Most commercial and corporate contracts provide that the agreement is binding on a party’s “successor and assigns”. This boilerplate clause, coupled with the legal consequences of a stock purchase or merger, covers most corporate transaction scenarios and ensures that the agreement remains with, and binding on, the business that signed the contract.
But the current popularity of corporate “separation” transactions highlights that this simple clause may be insufficient to properly address the consequences of spin-offs and other separation transactions. When a company separates itself into two or more pieces via a spin-off, split-off, carve-out or similar deal structure, it is not clear whether contractual rights and obligation replicate themselves at the separated entity.
To take a simple example, shareholders often negotiate a set of governance rights in a stockholders’ agreement to which the company is a party. What happens to those rights if the company spins-off a portion of the business into a separate independent company? While a party may expect contractual rights to replicate themselves at the new spin-off company, often there is nothing explicit in the agreement that dictates the outcome—the boilerplate “successors and assigns” provision typically is not implicated. In this scenario a party can lose important rights (e.g., vetoes, preemptive rights, board designation rights) as to a significant portion of the business in which it invested if the company does not agree to port the governance rights to the newly independent spin-off company. This very result was highlighted by a Delaware court in a 2015 decision holding that a litigation settlement agreement by News Corporation prohibiting the enactment of a poison pill did not bind its publishing business, which was spun-off as an independent public company.
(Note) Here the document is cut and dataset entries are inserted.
Definition call (c : Call) (sv : Service) : Service * Response :=
  match c with
  | CCreate catalog limits uuid now s actor expected => answer RMutation (admitted_call catalog limits s (λ s, create uuid now s actor expected) sv)
  | CUpdate catalog limits now i s actor expected version => answer RMutation (admitted_call catalog limits s (λ s, update now i s actor expected version) sv)
  | CSetEnabled now i on actor expected version => answer (RMutation ∘ map_err Refused) (set_enabled now i on actor expected version sv)
  | CDelete now i actor expected => answer (RMutation ∘ map_err Refused) (delete now i actor expected sv)
  | CRepublish now g actor => answer RRevision (republish now g actor sv)
  | CConnect g epoch i => answer RWrite (mark_agent_connected g epoch i sv)
  | CDeliver g session revision at_ms => answer RWrite (record_delivery g session revision at_ms sv)
  | CDisconnect g session => answer RDone (mark_agent_disconnected g session sv)
  | CHealth g session boot epoch revision caps emergency at_ms => answer RWrite (record_health g session boot epoch revision caps emergency at_ms sv)
  | CAck g session a => answer RWrite (record_ack g session a sv)
  | CMetrics g session boot at_ms ms now => answer RWrite (record_metrics g session boot at_ms ms now sv)
  end.

(** The service with what its history says: the session that connected last, and
    the acknowledgement that was accepted last, of each gateway. *)
Record World := mkWorld { service : Service; owners : gmap string (string * Z); acks : gmap string AckReport }.

Definition step (w : World) (c : Call) : World :=
  let '(sv, r) := call c (service w) in
  mkWorld sv
    (match c, r with CConnect g e i, RWrite (Ok WriteApplied) => <[g := (e, to_i64 i)]> (owners w) | _, _ => owners w end)
    (match c, r with CAck g _ a, RWrite (Ok WriteApplied) => <[g := a]> (acks w) | _, _ => acks w end).

Definition start (os : list (option string)) : World := mkWorld (mkService empty_database ∅ os) ∅ ∅.
Definition run (cs : list Call) (w : World) : World := foldl step w cs.
End calls.

(** * What a report does *)

Section reports.
Context `{ReportJson}.

(** The row of the gateway after it was ensured. *)
Definition row_of (g : string) (d : Database) : DeploymentRow := default new_deployment (policy_deployments d !! g).

Lemma ensured_row g d : policy_deployments (ensured g d) !! g = Some (row_of g d).
Proof. change (policy_deployments (ensured g d)) with (insert_default g new_deployment (policy_deployments d)). by rewrite insert_default_lookup, decide_True. Qed.

(** A statement that changes the row [g] where it is [wh]. *)
Definition written (g : string) (wh : DeploymentRow → bool) (f : DeploymentRow → DeploymentRow) (r : SessionWrite) (d d' : Database) : Prop :=
  (wh (row_of g d) = true ∧ r = WriteApplied ∧ d' = set_deployments (insert g (f (row_of g d))) (ensured g d)) ∨
  (wh (row_of g d) = false ∧ r = Superseded ∧ d' = ensured g d).

Lemma update_written g wh f s s' n d : db s = ensured g d → update_deployment g wh f s = (s', Ok n) → written g wh f (session_write n) d (db s').
Proof.
  intros Hd [(w & Hw & Hwh & -> & Hs')|(Hno & -> & Hs')]%update_deployment_Ok; rewrite Hd in *.
  - rewrite ensured_row in Hw. injection Hw as <-. by left.
  - right. split; [apply Hno, ensured_row|done].
Qed.

Ltac inv_report := inv_tx; repeat (match goal with
  | Hs : ensure_gateway _ _ = (_, Ok _) |- _ => apply ensure_gateway_Ok in Hs
  | Hs : read_revision _ _ = (_, Ok _) |- _ => apply read_revision_Ok in Hs as [-> ?]
  end; inv_tx).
Parties to contracts may want to consider expanding the standard “successors” clause to cover these scenarios. Here is a sample clause:
Spin–Offs or Split–Offs. In the event that a Party effects the separation of a [material/ substantial] portion of its business into one or more entities (each, a “NewCo”), whether existing or newly formed, including without limitation by way of spin-off, split-off, carve-out, demerger, recapitalization, reorganization or similar transaction, prior to such separation the Party shall cause any such NewCo to enter into an agreement with the other Party that contains rights and obligations of the Parties that are substantially identical to those set forth in this Agreement.
While this language may not be necessary or appropriate for all agreements, parties should consider its inclusion where they are at risk of losing significant benefits of a contract in the event of a separation transaction.